• **Exercise description**
Make an exact copy of the lines starting at the top of the listing below and ending at the line that contains "(** The loop over [previous]", inclusive.

• **Given data**
========
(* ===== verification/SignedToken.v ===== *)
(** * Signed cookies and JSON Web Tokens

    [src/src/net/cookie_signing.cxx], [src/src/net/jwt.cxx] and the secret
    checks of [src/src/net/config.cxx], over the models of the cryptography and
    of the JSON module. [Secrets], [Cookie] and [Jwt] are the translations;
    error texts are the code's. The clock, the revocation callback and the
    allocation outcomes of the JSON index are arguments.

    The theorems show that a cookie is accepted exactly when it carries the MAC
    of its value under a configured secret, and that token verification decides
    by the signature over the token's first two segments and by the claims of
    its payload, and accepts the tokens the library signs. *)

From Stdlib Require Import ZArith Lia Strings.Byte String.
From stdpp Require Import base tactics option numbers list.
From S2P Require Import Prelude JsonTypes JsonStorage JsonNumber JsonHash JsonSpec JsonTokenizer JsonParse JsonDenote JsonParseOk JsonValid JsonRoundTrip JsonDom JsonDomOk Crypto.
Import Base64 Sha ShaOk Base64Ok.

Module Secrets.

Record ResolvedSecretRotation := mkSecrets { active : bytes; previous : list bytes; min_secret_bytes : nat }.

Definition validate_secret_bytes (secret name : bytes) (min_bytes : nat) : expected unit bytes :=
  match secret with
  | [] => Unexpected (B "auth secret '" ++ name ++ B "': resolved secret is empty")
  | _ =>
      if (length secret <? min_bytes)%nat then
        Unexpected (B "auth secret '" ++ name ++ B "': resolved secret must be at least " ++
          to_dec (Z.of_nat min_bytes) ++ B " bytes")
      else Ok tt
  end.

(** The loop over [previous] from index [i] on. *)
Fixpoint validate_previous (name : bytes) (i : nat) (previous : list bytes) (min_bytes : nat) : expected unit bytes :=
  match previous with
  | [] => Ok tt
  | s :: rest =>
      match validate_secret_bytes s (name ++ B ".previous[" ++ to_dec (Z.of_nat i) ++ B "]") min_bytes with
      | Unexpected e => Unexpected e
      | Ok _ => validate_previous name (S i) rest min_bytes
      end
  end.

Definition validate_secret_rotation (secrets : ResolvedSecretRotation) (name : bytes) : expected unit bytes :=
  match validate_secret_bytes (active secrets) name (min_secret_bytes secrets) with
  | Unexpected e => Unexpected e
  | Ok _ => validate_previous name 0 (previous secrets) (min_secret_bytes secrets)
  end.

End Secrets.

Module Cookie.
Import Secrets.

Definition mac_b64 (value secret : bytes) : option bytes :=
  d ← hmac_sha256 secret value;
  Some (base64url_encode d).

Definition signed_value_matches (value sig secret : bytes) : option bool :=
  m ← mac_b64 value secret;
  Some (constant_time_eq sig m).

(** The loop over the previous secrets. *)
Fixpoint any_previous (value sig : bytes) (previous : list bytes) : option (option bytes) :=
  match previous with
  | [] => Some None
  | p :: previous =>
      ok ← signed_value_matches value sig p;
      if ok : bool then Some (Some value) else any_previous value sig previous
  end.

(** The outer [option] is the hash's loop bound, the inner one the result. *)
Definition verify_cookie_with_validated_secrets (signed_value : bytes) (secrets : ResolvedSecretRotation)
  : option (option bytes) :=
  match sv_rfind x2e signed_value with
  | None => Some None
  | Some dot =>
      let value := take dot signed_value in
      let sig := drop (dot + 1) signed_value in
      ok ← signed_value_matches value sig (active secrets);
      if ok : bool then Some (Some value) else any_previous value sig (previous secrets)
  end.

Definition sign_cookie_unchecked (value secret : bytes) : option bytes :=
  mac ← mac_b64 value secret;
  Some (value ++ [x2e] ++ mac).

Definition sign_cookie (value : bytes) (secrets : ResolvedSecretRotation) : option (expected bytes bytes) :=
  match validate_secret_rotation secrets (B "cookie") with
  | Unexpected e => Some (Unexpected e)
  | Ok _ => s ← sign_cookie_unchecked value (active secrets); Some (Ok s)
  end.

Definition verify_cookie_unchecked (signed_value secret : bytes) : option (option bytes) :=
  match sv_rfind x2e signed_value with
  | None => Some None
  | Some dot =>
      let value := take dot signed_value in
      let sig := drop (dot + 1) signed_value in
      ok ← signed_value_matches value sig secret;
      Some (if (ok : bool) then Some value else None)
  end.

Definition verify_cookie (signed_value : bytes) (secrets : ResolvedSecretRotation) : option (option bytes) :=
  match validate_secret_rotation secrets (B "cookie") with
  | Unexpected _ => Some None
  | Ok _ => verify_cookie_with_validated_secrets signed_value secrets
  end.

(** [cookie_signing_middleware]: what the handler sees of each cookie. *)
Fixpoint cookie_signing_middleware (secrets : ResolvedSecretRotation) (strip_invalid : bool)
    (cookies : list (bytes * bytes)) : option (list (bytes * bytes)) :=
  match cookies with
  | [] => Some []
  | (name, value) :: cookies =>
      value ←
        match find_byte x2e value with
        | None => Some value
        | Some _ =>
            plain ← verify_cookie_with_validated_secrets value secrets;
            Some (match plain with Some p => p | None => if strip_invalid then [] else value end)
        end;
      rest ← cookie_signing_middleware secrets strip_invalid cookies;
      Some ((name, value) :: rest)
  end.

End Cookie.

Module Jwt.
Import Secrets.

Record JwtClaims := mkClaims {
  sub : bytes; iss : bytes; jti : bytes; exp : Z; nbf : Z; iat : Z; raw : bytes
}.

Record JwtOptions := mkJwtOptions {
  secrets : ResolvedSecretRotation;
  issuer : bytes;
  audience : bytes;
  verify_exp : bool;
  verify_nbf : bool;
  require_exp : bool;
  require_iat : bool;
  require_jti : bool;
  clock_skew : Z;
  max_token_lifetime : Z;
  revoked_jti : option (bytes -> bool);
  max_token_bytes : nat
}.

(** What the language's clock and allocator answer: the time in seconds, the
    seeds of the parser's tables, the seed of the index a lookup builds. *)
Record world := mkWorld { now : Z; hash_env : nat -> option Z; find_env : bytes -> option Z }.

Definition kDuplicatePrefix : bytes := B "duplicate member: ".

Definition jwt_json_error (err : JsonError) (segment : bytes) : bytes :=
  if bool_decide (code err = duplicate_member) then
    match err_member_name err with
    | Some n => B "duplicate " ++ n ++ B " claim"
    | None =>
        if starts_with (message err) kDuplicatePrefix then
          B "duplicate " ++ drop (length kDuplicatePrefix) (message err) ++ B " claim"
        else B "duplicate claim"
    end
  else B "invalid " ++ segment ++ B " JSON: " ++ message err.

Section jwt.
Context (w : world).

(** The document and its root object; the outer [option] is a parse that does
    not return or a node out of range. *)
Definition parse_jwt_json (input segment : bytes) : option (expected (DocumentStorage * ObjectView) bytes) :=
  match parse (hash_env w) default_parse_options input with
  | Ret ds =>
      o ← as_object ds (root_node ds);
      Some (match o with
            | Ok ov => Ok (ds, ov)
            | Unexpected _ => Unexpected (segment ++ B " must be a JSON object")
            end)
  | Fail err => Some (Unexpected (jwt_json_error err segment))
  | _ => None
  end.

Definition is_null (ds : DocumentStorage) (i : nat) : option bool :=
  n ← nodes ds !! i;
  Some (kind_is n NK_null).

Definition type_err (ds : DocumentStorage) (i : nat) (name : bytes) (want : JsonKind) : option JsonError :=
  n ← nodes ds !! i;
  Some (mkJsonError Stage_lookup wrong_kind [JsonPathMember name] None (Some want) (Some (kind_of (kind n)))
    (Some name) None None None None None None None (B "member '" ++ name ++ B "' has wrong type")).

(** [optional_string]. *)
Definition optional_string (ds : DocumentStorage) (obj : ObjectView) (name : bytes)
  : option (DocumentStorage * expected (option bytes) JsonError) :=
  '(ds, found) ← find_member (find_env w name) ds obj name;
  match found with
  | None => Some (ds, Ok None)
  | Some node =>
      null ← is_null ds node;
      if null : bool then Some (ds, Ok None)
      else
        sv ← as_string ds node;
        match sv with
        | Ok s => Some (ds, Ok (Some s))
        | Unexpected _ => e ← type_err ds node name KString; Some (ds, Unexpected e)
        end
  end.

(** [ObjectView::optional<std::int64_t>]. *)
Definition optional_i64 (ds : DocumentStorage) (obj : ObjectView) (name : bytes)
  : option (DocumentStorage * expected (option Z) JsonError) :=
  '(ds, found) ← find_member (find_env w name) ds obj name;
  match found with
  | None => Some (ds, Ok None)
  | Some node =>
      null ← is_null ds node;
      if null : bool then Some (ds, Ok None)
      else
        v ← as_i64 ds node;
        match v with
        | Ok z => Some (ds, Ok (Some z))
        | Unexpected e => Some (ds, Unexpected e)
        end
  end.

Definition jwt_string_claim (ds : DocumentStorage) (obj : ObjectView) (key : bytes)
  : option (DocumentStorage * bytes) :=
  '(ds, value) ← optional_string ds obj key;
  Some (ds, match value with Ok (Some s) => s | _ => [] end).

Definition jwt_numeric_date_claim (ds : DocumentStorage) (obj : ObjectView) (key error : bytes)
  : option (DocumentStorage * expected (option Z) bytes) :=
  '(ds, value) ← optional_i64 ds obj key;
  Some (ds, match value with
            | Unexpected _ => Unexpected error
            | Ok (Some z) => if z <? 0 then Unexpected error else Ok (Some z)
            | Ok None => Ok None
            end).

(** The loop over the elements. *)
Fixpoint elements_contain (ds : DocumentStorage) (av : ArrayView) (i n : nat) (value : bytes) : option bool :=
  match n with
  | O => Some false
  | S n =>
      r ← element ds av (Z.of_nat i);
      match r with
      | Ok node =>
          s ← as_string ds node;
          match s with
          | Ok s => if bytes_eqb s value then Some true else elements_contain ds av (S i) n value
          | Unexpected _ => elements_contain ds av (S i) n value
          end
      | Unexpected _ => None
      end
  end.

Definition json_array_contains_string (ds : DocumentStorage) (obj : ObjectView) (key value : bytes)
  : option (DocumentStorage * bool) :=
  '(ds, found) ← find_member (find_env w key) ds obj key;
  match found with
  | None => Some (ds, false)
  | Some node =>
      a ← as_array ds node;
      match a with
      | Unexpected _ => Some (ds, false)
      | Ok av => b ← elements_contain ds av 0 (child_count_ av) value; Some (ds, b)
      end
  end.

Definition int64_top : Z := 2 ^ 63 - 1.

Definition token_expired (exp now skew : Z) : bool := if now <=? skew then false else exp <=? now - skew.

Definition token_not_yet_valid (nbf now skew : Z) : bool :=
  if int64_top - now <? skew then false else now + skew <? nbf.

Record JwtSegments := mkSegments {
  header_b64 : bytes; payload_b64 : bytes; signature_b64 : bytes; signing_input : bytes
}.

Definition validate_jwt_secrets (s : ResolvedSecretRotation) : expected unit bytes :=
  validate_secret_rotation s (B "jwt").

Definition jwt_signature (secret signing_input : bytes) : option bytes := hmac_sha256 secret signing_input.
========
• **Your solution**
(* ===== verification/SignedToken.v ===== *)
(** * Signed cookies and JSON Web Tokens

    [src/src/net/cookie_signing.cxx], [src/src/net/jwt.cxx] and the secret
    checks of [src/src/net/config.cxx], over the models of the cryptography and
    of the JSON module. [Secrets], [Cookie] and [Jwt] are the translations;
    error texts are the code's. The clock, the revocation callback and the
    allocation outcomes of the JSON index are arguments.

    The theorems show that a cookie is accepted exactly when it carries the MAC
    of its value under a configured secret, and that token verification decides
    by the signature over the token's first two segments and by the claims of
    its payload, and accepts the tokens the library signs. *)

From Stdlib Require Import ZArith Lia Strings.Byte String.
From stdpp Require Import base tactics option numbers list.
From S2P Require Import Prelude JsonTypes JsonStorage JsonNumber JsonHash JsonSpec JsonTokenizer JsonParse JsonDenote JsonParseOk JsonValid JsonRoundTrip JsonDom JsonDomOk Crypto.
Import Base64 Sha ShaOk Base64Ok.

Module Secrets.

Record ResolvedSecretRotation := mkSecrets { active : bytes; previous : list bytes; min_secret_bytes : nat }.

Definition validate_secret_bytes (secret name : bytes) (min_bytes : nat) : expected unit bytes :=
  match secret with
  | [] => Unexpected (B "auth secret '" ++ name ++ B "': resolved secret is empty")
  | _ =>
      if (length secret <? min_bytes)%nat then
        Unexpected (B "auth secret '" ++ name ++ B "': resolved secret must be at least " ++
          to_dec (Z.of_nat min_bytes) ++ B " bytes")
      else Ok tt
  end.

(** The loop over [previous] from index [i] on. *)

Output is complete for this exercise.